[Start of section]
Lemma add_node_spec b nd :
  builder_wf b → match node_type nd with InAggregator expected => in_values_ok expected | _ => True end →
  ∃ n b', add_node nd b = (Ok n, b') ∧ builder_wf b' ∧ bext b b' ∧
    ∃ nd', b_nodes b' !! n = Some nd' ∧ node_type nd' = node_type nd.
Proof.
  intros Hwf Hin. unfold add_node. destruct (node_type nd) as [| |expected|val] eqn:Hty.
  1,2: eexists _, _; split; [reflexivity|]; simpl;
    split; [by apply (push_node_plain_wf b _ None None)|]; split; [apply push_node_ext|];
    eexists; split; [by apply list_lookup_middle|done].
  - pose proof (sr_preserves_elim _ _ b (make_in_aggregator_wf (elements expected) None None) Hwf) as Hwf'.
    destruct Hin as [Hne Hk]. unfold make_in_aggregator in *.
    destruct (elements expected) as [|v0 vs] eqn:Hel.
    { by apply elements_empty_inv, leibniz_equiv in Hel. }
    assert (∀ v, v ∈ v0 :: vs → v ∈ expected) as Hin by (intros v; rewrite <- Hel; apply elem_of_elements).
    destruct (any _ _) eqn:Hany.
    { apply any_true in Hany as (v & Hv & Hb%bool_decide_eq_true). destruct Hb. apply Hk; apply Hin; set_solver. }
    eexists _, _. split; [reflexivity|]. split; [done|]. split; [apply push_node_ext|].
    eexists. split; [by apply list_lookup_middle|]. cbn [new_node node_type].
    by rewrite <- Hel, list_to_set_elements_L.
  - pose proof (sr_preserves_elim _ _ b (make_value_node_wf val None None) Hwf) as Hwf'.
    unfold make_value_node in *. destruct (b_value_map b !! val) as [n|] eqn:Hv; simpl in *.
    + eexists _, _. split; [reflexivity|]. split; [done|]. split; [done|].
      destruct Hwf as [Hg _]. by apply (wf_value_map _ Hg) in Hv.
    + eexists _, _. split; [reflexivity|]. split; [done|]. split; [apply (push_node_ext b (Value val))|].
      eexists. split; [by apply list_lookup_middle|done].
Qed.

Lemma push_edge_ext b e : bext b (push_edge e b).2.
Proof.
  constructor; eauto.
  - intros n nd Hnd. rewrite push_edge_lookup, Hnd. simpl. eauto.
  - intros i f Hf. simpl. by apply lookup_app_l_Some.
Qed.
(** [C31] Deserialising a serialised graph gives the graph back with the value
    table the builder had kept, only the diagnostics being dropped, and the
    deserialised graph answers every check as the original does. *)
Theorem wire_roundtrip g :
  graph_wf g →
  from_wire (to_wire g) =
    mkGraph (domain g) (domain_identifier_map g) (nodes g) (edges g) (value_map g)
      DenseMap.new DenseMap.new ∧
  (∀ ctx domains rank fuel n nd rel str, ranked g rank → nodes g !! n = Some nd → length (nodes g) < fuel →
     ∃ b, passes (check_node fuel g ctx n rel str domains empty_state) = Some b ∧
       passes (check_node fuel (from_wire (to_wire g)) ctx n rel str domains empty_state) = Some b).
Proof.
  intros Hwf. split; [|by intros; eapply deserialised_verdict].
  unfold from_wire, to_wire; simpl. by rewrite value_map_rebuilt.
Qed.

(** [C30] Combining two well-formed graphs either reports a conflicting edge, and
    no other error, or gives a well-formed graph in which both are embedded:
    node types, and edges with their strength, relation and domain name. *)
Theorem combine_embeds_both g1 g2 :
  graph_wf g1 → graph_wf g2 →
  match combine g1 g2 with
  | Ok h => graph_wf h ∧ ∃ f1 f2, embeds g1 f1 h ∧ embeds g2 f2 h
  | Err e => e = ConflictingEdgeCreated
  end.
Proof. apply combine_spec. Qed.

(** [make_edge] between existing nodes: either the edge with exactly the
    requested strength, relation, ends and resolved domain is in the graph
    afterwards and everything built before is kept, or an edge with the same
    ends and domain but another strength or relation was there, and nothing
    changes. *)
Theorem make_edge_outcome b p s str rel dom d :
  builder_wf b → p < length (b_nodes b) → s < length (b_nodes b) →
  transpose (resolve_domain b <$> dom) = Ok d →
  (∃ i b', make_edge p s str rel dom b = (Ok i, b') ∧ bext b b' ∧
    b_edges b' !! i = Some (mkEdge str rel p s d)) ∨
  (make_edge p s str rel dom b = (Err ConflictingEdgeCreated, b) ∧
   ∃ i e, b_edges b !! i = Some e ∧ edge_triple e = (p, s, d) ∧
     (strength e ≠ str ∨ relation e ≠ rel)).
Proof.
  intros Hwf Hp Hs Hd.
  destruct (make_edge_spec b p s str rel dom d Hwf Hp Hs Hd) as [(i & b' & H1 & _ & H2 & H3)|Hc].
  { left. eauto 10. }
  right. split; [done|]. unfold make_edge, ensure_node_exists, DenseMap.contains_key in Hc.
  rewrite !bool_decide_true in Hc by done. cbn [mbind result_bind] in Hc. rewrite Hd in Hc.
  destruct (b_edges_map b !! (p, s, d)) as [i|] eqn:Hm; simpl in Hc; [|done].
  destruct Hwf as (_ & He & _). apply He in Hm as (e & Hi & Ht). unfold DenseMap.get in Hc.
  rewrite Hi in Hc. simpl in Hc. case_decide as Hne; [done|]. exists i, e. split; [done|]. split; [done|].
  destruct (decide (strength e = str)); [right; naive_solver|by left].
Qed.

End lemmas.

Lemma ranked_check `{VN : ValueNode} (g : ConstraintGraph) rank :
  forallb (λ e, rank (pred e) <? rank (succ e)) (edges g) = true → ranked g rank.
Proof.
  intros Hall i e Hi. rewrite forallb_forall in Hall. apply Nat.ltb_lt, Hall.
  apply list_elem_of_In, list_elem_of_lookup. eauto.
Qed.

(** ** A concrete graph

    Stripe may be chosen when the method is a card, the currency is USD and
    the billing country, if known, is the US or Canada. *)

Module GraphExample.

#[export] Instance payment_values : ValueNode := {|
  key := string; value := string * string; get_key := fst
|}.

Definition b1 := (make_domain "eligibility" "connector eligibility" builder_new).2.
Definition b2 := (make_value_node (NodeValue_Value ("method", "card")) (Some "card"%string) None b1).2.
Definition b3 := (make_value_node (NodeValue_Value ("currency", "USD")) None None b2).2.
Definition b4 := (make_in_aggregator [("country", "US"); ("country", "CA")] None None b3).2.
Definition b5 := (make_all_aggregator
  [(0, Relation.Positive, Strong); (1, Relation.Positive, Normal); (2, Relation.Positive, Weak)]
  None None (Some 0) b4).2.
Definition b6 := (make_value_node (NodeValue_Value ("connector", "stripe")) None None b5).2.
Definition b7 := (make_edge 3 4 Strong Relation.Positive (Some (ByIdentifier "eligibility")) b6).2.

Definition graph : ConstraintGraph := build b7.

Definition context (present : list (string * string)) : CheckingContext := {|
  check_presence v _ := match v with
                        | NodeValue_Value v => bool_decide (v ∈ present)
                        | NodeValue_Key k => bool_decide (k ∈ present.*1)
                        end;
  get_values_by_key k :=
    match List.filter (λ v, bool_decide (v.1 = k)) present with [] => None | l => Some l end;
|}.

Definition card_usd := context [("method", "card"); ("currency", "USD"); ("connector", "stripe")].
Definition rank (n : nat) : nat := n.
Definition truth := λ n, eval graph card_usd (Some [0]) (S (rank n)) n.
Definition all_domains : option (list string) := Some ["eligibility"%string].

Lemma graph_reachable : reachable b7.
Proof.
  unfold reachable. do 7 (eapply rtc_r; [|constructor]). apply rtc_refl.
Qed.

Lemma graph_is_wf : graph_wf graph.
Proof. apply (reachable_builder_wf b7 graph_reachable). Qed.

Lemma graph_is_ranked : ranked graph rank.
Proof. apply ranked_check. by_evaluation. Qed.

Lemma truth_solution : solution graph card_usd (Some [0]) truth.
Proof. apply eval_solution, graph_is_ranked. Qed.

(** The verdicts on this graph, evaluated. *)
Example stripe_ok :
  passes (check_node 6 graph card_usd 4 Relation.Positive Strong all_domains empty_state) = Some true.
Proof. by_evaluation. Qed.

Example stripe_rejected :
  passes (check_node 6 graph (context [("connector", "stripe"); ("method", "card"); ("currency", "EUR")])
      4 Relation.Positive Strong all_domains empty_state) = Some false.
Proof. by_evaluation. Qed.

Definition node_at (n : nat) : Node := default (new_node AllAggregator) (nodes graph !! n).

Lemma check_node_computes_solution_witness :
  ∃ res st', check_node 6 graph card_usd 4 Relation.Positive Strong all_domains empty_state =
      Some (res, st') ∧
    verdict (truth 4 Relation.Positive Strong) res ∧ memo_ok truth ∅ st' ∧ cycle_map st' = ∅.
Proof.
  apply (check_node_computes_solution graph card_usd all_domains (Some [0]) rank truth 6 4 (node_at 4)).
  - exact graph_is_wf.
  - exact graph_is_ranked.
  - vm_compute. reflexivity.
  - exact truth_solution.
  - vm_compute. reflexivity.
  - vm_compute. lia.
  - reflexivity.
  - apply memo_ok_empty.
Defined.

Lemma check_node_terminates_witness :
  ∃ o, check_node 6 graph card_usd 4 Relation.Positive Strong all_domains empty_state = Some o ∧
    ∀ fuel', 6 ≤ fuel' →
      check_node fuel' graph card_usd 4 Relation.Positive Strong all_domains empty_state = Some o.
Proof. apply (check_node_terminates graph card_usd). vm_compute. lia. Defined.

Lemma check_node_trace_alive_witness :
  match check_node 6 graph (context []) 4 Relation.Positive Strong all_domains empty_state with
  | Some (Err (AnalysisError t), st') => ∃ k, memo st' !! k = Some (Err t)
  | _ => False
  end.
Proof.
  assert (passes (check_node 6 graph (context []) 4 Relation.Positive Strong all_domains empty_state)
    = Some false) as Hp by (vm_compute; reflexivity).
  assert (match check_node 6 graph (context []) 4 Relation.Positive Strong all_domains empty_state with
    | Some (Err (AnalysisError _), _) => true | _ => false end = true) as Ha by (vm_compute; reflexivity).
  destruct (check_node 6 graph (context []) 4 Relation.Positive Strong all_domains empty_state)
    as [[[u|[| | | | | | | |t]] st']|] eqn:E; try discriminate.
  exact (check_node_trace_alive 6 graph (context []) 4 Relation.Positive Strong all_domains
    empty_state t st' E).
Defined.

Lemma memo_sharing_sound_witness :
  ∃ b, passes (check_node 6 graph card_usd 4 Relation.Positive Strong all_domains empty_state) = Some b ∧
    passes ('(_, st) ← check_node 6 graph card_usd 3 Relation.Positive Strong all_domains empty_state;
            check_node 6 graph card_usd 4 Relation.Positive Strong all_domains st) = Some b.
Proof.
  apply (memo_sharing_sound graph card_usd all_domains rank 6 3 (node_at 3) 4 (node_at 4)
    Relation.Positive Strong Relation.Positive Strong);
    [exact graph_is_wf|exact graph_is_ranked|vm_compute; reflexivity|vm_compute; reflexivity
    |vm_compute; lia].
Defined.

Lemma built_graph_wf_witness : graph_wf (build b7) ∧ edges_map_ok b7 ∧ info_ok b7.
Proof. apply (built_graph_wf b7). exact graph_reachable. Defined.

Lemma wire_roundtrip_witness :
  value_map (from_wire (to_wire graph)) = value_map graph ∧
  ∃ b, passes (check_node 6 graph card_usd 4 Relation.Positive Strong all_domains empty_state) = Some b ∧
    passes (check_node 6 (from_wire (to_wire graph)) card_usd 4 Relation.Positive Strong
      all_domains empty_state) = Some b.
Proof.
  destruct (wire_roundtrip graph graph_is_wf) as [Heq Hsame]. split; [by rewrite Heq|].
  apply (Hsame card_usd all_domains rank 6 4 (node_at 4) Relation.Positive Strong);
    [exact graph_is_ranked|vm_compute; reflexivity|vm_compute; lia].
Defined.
[End of section]
[Start of section]
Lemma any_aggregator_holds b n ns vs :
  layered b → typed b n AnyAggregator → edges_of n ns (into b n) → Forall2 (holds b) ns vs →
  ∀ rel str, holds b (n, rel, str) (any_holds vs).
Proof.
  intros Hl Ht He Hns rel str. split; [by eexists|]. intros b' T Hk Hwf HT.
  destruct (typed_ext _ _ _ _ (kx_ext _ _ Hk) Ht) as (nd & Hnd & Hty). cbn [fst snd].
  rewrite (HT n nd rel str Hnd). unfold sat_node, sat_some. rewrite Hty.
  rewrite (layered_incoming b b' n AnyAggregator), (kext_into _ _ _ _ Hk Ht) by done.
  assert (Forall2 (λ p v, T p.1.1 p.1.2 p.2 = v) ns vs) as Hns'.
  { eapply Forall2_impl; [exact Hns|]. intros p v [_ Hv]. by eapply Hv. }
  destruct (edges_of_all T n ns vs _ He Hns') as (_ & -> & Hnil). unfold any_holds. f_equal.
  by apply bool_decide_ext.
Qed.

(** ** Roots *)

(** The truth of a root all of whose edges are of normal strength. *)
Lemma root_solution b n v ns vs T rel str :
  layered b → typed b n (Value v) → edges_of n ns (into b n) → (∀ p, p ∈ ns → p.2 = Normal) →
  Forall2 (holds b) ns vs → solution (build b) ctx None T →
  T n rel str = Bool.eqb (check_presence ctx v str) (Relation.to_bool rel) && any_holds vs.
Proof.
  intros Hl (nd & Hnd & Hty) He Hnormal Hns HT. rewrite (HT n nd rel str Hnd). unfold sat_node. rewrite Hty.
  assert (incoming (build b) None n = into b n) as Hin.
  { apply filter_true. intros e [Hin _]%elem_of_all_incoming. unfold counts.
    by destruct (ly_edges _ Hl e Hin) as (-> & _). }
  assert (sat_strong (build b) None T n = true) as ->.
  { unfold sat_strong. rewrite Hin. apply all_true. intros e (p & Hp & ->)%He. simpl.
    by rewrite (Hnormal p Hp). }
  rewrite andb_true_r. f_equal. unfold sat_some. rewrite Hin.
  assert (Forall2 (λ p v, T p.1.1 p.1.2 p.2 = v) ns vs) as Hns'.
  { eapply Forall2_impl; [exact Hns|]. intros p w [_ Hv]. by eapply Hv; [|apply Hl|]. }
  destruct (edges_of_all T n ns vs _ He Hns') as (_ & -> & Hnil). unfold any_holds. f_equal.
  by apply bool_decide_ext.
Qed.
[End of section]
Look through the listing, and copy each line in which the string "Theorem" turns up.

Answer box:
Theorem wire_roundtrip g :
Theorem combine_embeds_both g1 g2 :
Theorem make_edge_outcome b p s str rel dom d :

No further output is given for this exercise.